(** The command: calls of [m_dictScan] on the table of the slot. *)
Lemma slots_scan_ok st kss db ks slot cursor count h buf argv :
  slots_repr st kss -> kss !! db = Some ks ->
  0 <= slot < hash_slots_size (g_slots_meta_info st) -> scan_args argv slot cursor count ->
  length buf = REDIS_LONGSTR_SIZE ->
  ∃ d k v evs txt, table_of st (Z.of_nat db) slot = Some d ∧ table_repr st ks (Z.to_nat slot) d ∧ (1 <= k)%nat ∧
    scan_calls (replicate k d) (u64 cursor) = Some (v, evs) ∧ is_u64 v ∧ m_string2ll txt = Some (i64 v) ∧
    SlotsScan_RedisCommand st (Z.of_nat db) h buf argv =
      Some (scan_replies txt (passed_keys evs), REDISMODULE_OK, h).
Proof using HR.
  intros Hst Hks Hslot (Hlen & Es & Ec & Ecnt) Hbuf. pose proof (scan_count_range _ _ Ecnt) as Hcnt.
  pose proof (sr_size _ _ Hst) as Hsz.
  destruct argv as [|c [|s1 [|s2 rest]]]; try done. cbn [lookup list_lookup mbind option_bind] in Es, Ec.
  destruct (mgrt_scan_ok st kss db ks slot count (u64 cursor) h Hst Hks Hslot ltac:(lia) (u64_range _))
    as (d & k & v & evs & h1 & l1 & ns & Ed & Hd & E & Hk & Hcalls & Hv & Hl & Hns & Hg).
  destruct (m_ll2string_writes buf (i64 v)) as (txt & Hcan & Hval & Htl & Ebuf);
    [apply (signed_range 64); lia|].
  rewrite decide_True in Ebuf by (unfold REDIS_LONGSTR_SIZE in Hbuf; lia).
  destruct (reply_keys_ok h1 l1 ns Hl) as (h2 & l2 & E2 & Hl2 & Hf2 & Hd2).
  destruct (empty_ok h2 l2 [] Hl2) as (h3 & l3 & E3 & _ & Hf3 & Hd3).
  exists d, k, v, evs, txt. split_and!; try done.
  { apply m_string2ll_iff. split_and!; [done|done|apply (signed_range 64); lia]. }
  cbn [SlotsScan_RedisCommand]. rewrite decide_False by (cbn in Hlen; lia). rewrite Es, Ec, Ecnt.
  unfold i32. rewrite signed_small, (u64_small count) by lia. rewrite E. cbn [mbind option_bind].
  rewrite Ebuf. cbn [mbind option_bind]. rewrite (lr_len _ _ _ Hl), !Nat2Z.id, E2. cbn [mbind option_bind].
  unfold m_listRelease. rewrite E3. cbn [mbind option_bind]. rewrite take_app_length.
  assert (h3 = h) as ->.
  { apply (grown_undone h h1 h3 ns Hg).
    - intros q Hq. rewrite Hf3 by (apply not_elem_of_nil). by apply Hf2.
    - rewrite Hd3, Hd2. cbn. by rewrite difference_empty_L. }
  unfold scan_replies. rewrite <- Hns, length_fmap. done.
Qed.

(** ** A client's iteration *)

Definition reply_cursor (rs : list (reply S)) : option (list byte) :=
  match rs with
  | _ :: ReplyStringBuffer txt :: _ => Some txt
  | _ => None
  end.

Definition reply_names (rs : list (reply S)) : list S :=
  omap (λ r, match r with ReplyString s => Some s | _ => None end) rs.

Lemma scan_replies_names txt keys : reply_names (scan_replies txt keys) = keys.
Proof. unfold reply_names, scan_replies. cbn. induction keys as [|k keys IH]; [done|]. cbn. by f_equal. Qed.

·····

* [Your task]
Tally the lines of the entries that include the word "None" and give only the total.

* [Solution to this problem]
2